- Emblem of the People's Liberation Army Air Force
- Active: 2016–present
- Country: China
- Allegiance: Chinese Communist Party
- Branch: People's Liberation Army Air Force
- Garrison/HQ: Chengdu, Sichuan
- Mottos: 为人民服务 "Serve the People"
- Colors: Red and Blue
- March: March of the Chinese Air Force

Commanders
- Commander: Lieutenant General Zhang Hongbin
- Political Commissar: Lieutenant General Jiang Ping

= Western Theater Command Air Force =

Air forces of the People's Liberation Army's Western Theater Command

The Western Theater Command Air Force is the air force under the Western Theater Command.
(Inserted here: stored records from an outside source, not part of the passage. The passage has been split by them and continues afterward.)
(** The run of the workflow, node by node. *)
Lemma workflow_invoke_trace (i : AgentState) (w : World) :
  exists s1 w1 s2 w2 s3 w3 s4 w4 s5 w5 s6 w6,
    fetcher_node caps i w = (Ok s1, w1) /\
    data_quality_reviewer_node caps s1 w1 = (Ok s2, w2) /\
    analyzer_node caps s2 w2 = (Ok s3, w3) /\
    analysis_quality_reviewer_node caps s3 w3 = (Ok s4, w4) /\
    synthesizer_node caps s4 w4 = (Ok s5, w5) /\
    final_quality_reviewer_node caps s5 w5 = (Ok s6, w6) /\
    upto_synthesizer caps i w = (Ok s5, w5) /\
    workflow_invoke caps i w = (Ok s6, w6).
Proof.
  destruct (run_stage_frame Fetch i w) as [s1 [w1 [H1 _]]].
  destruct (run_stage_frame DataQualityReview s1 w1) as [s2 [w2 [H2 _]]].
  destruct (run_stage_frame Analyze s2 w2) as [s3 [w3 [H3 _]]].
  destruct (run_stage_frame AnalysisQualityReview s3 w3) as [s4 [w4 [H4 _]]].
  destruct (run_stage_frame Synthesize s4 w4) as [s5 [w5 [H5 _]]].
  destruct (run_stage_frame FinalQualityReview s5 w5) as [s6 [w6 [H6 _]]].
  simpl in *.
  exists s1, w1, s2, w2, s3, w3, s4, w4, s5, w5, s6, w6.
  repeat (split; [assumption |]).
  unfold upto_synthesizer, workflow_invoke, bind.
  rewrite H1, H2, H3, H4, H5. split; [reflexivity | assumption].
Qed.

(** A stage keeps every key it does not own. *)
Lemma later_stage_keeps (f : Field) (st : Stage) (s s' : AgentState)
    (w w' : World) :
  f <> owns st ->
  run_stage caps st s w = (Ok s', w') -> agree f s s'.
Proof.
  intros Hf H. destruct (run_stage_frame st s w) as [s2 [w2 [H2 Hfr]]].
  rewrite H in H2. injection H2 as -> ->. now apply Hfr.
Qed.

End StageFacts.

(** ** The fetch tool: what its snapshots look like *)

Lemma walk_counts_up (contents : list ContentFile) (files : Files) (n : Z) :
  (n <= snd (walk contents files n))%Z.
Proof.
  funelim (walk contents files n); simp walk; simpl; try lia.
  all: try (rewrite Heq; simpl).
  all: try lia.
  all: try (etransitivity; [| eassumption]; lia).
Qed.

Lemma fetch_repo_wf (repo : Repository) : snapshot_wf (fetch_repo repo).
Proof.
  unfold fetch_repo, snapshot_wf.
  destruct (root_contents repo) as [contents | e].
  - pose proof (walk_counts_up contents [] 0) as Hn.
    destruct (walk contents [] 0) as [fs n]. simpl in *. split.
    + exists n. split; [reflexivity | assumption].
    + intros e He. discriminate.
  - simpl. split.
    + exists 0%Z. split; [reflexivity | lia].
    + intros e' He. injection He as <-. split; reflexivity.
Qed.

Section ToolFacts.

Context {World : Type}.
Variable get_user : string -> M World NamedUser.
Variable tool_run : M World unit.

(** The function body catches everything. *)
Lemma fetch_github_repos_returns (username repo_names : string) (w : World) :
  exists l w',
    fetch_github_repos get_user username repo_names w = (Ok l, w') /\
    Forall snapshot_wf l.
Proof.
  unfold fetch_github_repos, try_except, bind, lift, ret.
  destruct (get_user username w) as [[user | e] w1].
  - destruct (select_repos user repo_names) as [rs | e].
    + do 2 eexists. split; [reflexivity |].
      apply Forall_forall. intros r Hr. apply in_map_iff in Hr.
      destruct Hr as [repo [<- _]]. apply fetch_repo_wf.
    + do 2 eexists. split; [reflexivity |].
      constructor; [| constructor]. split; simpl.
      * exists 0%Z. split; [reflexivity | lia].
      * intros e' He. injection He as <-. split; reflexivity.
  - do 2 eexists. split; [reflexivity |].
    constructor; [| constructor]. split; simpl.
    + exists 0%Z. split; [reflexivity | lia].
    + intros e' He. injection He as <-. split; reflexivity.
Qed.

Lemma fetch_github_repos_invoke_wf (username repo_names : string) (w w' : World)
    (l : list Snapshot) :
  fetch_github_repos_invoke get_user tool_run username repo_names w = (Ok l, w') ->
  Forall snapshot_wf l.
Proof.
  unfold fetch_github_repos_invoke, bind.
  destruct (tool_run w) as [[[] | e] w1]; [| discriminate].
  destruct (fetch_github_repos_returns username repo_names w1)
    as [l' [w2 [H HF]]].
  rewrite H. intros E. injection E as <- _. assumption.
Qed.

Variable caps : Capabilities World.

(** With the tool as fetch capability, the fetch stage stores well-formed
    snapshots. *)
Lemma fetcher_node_wf (s : AgentState) (w : World) :
  exists s' w',
    fetcher_node (with_github_tool get_user tool_run caps) s w = (Ok s', w') /\
    Forall snapshot_wf (repos_data s').
Proof.
  destruct (fetcher_node_cases (with_github_tool get_user tool_run caps) s w)
    as [[l [w' [Hl H]]] | [e [w' [_ H]]]]; rewrite H; do 2 eexists;
    (split; [reflexivity |]); simpl.
  - simpl in Hl. eapply fetch_github_repos_invoke_wf; eassumption.
  - constructor; [| constructor]. split; simpl.
    + exists 0%Z. split; [reflexivity | lia].
    + intros e' He. injection He as <-. split; reflexivity.
Qed.

(** The snapshots of a terminal state are those stored by the fetch
    stage, and they are well formed. *)
Lemma run_analysis_snapshots (username repos : string) (w : World) :
  exists st w',
    run_analysis (with_github_tool get_user tool_run caps) username repos w
      = (Ok st, w') /\
    Forall snapshot_wf (repos_data st).
Proof.
  set (c := with_github_tool get_user tool_run caps).
  destruct (workflow_invoke_trace c (initial_state username repos) w)
    as (s1 & w1 & s2 & w2 & s3 & w3 & s4 & w4 & s5 & w5 & s6 & w6
        & H1 & H2 & H3 & H4 & H5 & H6 & _ & H).
  exists s6, w6. split; [exact H |].
  destruct (fetcher_node_wf (initial_state username repos) w)
    as [s1' [w1' [H1' Hwf]]].
  fold c in H1'. rewrite H1 in H1'. injection H1' as <- <-.
  assert (E2 : agree f_repos_data s1 s2)
    by (eapply (later_stage_keeps c f_repos_data DataQualityReview); [discriminate | exact H2]).
  assert (E3 : agree f_repos_data s2 s3)
    by (eapply (later_stage_keeps c f_repos_data Analyze); [discriminate | exact H3]).
  assert (E4 : agree f_repos_data s3 s4)
    by (eapply (later_stage_keeps c f_repos_data AnalysisQualityReview); [discriminate | exact H4]).
  assert (E5 : agree f_repos_data s4 s5)
    by (eapply (later_stage_keeps c f_repos_data Synthesize); [discriminate | exact H5]).
  assert (E6 : agree f_repos_data s5 s6)
    by (eapply (later_stage_keeps c f_repos_data FinalQualityReview); [discriminate | exact H6]).
  simpl in *. congruence.
Qed.

End ToolFacts.

(** ** The summary *)

Lemma fold_left_add (l : list Z) (a : Z) :
  fold_left Z.add l a = (a + total l)%Z.
Proof.
  revert a. induction l as [|x l IH]; intros a; simpl.
  - lia.
  - rewrite IH. unfold total. simpl. lia.
Qed.

Lemma sum_total (l : list Z) : sum l = total l.
Proof. unfold sum. rewrite fold_left_add. lia. Qed.

(** For an arbitrary dictionary the count is that of the snapshots whose
    error text is missing or empty, and a missing count adds 0. *)
Lemma summary_counts (result : ResultDict) :
  Summary.repositories_analyzed (get_quality_summary result) =
    Z.of_nat
      (List.length
         (filter (fun r => match error r with
                           | None | Some EmptyString => true
                           | Some (String _ _) => false
                           end)
            (get (key_repos_data result) []))) /\
  Summary.total_files_processed (get_quality_summary result) =
    total (map (fun r => get (total_files_processed r) 0%Z)
             (get (key_repos_data result) [])).
Proof.
  unfold get_quality_summary. simpl. rewrite sum_total. split; [| reflexivity].
  do 2 f_equal. apply filter_ext. intros r.
  unfold truthy_opt. now destruct (error r) as [[|c e] |].
Qed.

(** On well-formed snapshots the truth value of the error text is the
    presence of the key. *)
Lemma wf_error_truthy (r : Snapshot) :
  snapshot_wf r -> truthy_opt (error r) = snapshot_errored r.
Proof.
  intros [_ H]. unfold snapshot_errored, truthy_opt.
  destruct (error r) as [e |]; [| reflexivity].
  now destruct (H e eq_refl).
Qed.

Lemma filter_not_errored (l : list Snapshot) :
  Forall snapshot_wf l ->
  filter (fun r => negb (truthy_opt (error r))) l =
  filter (fun r => negb (snapshot_errored r)) l.
Proof.
  induction 1 as [|r l Hr _ IH]; simpl; [reflexivity |].
  now rewrite (wf_error_truthy r Hr), IH.
Qed.

Lemma filter_all_errored (l : list Snapshot) :
  forallb snapshot_errored l = true ->
  filter (fun r => negb (snapshot_errored r)) l = [].
Proof.
  induction l as [|r l IH]; simpl; [reflexivity |].
  rewrite andb_true_iff. intros [Hr Hl]. rewrite Hr. simpl. now apply IH.
Qed.

(** Every well-formed snapshot has a count, so the default of [get] is
    never used. *)
Lemma wf_counts (l : list Snapshot) :
  Forall snapshot_wf l ->
  exists counts,
    Forall2 (fun r n => total_files_processed r = Some n) l counts /\
    map (fun r => get (total_files_processed r) 0%Z) l = counts.
Proof.
  induction 1 as [|r l [[n [Hn _]] _] _ [counts [HF Hm]]].
  - exists []. split; constructor.
  - exists (n :: counts). split.
    + now constructor.
    + simpl. now rewrite Hn, Hm.
Qed.

Lemma wf_errored_zero (l : list Snapshot) :
  Forall snapshot_wf l ->
  Forall (fun r => snapshot_errored r = true ->
                   total_files_processed r = Some 0%Z) l.
Proof.
  intros H. eapply Forall_impl; [| exact H].
  intros r [_ Hr] He. unfold snapshot_errored in He.
  destruct (error r) as [e |]; [| discriminate]. now destruct (Hr e eq_refl).
Qed.

Lemma all_errored_total_zero (l : list Snapshot) :
  Forall snapshot_wf l ->
  forallb snapshot_errored l = true ->
  total (map (fun r => get (total_files_processed r) 0%Z) l) = 0%Z.
Proof.
  induction 1 as [|r l [_ Hr] _ IH]; simpl; [reflexivity |].
  rewrite andb_true_iff. intros [He Hl]. unfold snapshot_errored in He.
  destruct (error r) as [e |]; [| discriminate].
  destruct (Hr e eq_refl) as [_ ->]. simpl. now rewrite (IH Hl).
Qed.

(** ** The claims *)

Lemma run_analysis_verdicts {World : Type} (caps : Capabilities World)
    (username repos : string) (w : World) :
  exists st w' a b c,
    run_analysis caps username repos w = (Ok st, w') /\
    approved (data_quality_review st) = Some a /\
    approved (analysis_quality_review st) = Some b /\
    approved (final_quality_review st) = Some c.
Proof.
  destruct (workflow_invoke_trace caps (initial_state username repos) w)
    as (s1 & w1 & s2 & w2 & s3 & w3 & s4 & w4 & s5 & w5 & s6 & w6
        & H1 & H2 & H3 & H4 & H5 & H6 & _ & H).
  destruct (gate_node_verdict caps DataQuality s1 w1) as (x2 & y2 & a & G2 & Ha).
  destruct (gate_node_verdict caps AnalysisQuality s3 w3) as (x4 & y4 & b & G4 & Hb).
  destruct (gate_node_verdict caps FinalQuality s5 w5) as (x6 & y6 & c & G6 & Hc).
  simpl in G2, G4, G6, Ha, Hb, Hc.
  rewrite H2 in G2. rewrite H4 in G4. rewrite H6 in G6.
  injection G2 as <- <-. injection G4 as <- <-. injection G6 as <- <-.
  exists s6, w6, a, b, c. split; [exact H |].
  assert (D3 : agree f_data_quality_review s2 s3)
    by (eapply (later_stage_keeps caps _ Analyze); [discriminate | exact H3]).
  assert (D4 : agree f_data_quality_review s3 s4)
    by (eapply (later_stage_keeps caps _ AnalysisQualityReview); [discriminate | exact H4]).
  assert (D5 : agree f_data_quality_review s4 s5)
    by (eapply (later_stage_keeps caps _ Synthesize); [discriminate | exact H5]).
  assert (D6 : agree f_data_quality_review s5 s6)
    by (eapply (later_stage_keeps caps _ FinalQualityReview); [discriminate | exact H6]).
  assert (A5 : agree f_analysis_quality_review s4 s5)
    by (eapply (later_stage_keeps caps _ Synthesize); [discriminate | exact H5]).
  assert (A6 : agree f_analysis_quality_review s5 s6)
    by (eapply (later_stage_keeps caps _ FinalQualityReview); [discriminate | exact H6]).
  simpl in *. repeat split; congruence.
Qed.

(** C1. For every result dictionary, and so for every terminal state of
    the workflow, [overall_approved] is the conjunction of the [approved]
    flags of the three reviews; in a terminal state the three flags are
    present, the summary carries the three reviews unchanged, and
    [overall_approved] holds exactly when all three flags do. *)
Theorem overall_approved_is_conjunction :
  (forall result : ResultDict,
      Summary.overall_approved (get_quality_summary result) =
      get (approved (get (key_data_quality_review result) empty_review)) false
      && get (approved (get (key_analysis_quality_review result) empty_review)) false
      && get (approved (get (key_final_quality_review result) empty_review)) false) /\
  (forall (World : Type) (caps : Capabilities World) (username repos : string)
          (w : World),
      exists st w' a b c,
        run_analysis caps username repos w = (Ok st, w') /\
        Summary.data_quality (get_quality_summary (as_dict st))
          = data_quality_review st /\
        Summary.analysis_quality (get_quality_summary (as_dict st))
          = analysis_quality_review st /\
        Summary.final_quality (get_quality_summary (as_dict st))
          = final_quality_review st /\
        approved (data_quality_review st) = Some a /\
        approved (analysis_quality_review st) = Some b /\
        approved (final_quality_review st) = Some c /\
        Summary.overall_approved (get_quality_summary (as_dict st)) = a && b && c /\
        (Summary.overall_approved (get_quality_summary (as_dict st)) = true <->
         a = true /\ b = true /\ c = true)).
Proof.
  split; [reflexivity |].
  intros World caps username repos w.
  destruct (run_analysis_verdicts caps username repos w)
    as (st & w' & a & b & c & H & Ha & Hb & Hc).
  exists st, w', a, b, c.
  assert (E : Summary.overall_approved (get_quality_summary (as_dict st))
              = a && b && c).
  { unfold get_quality_summary. simpl. now rewrite Ha, Hb, Hc. }
  repeat (split; [first [assumption | reflexivity] |]).
  rewrite E, !andb_true_iff. tauto.
Qed.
Its headquarters is in Chengdu, Sichuan. The current commander is Zhang Hongbin and the current political commissar is Jiang Ping.

== History ==
On 1 February 2016, the founding meeting of the Western Theater Command Air Force was held at the August First Building in Beijing, China.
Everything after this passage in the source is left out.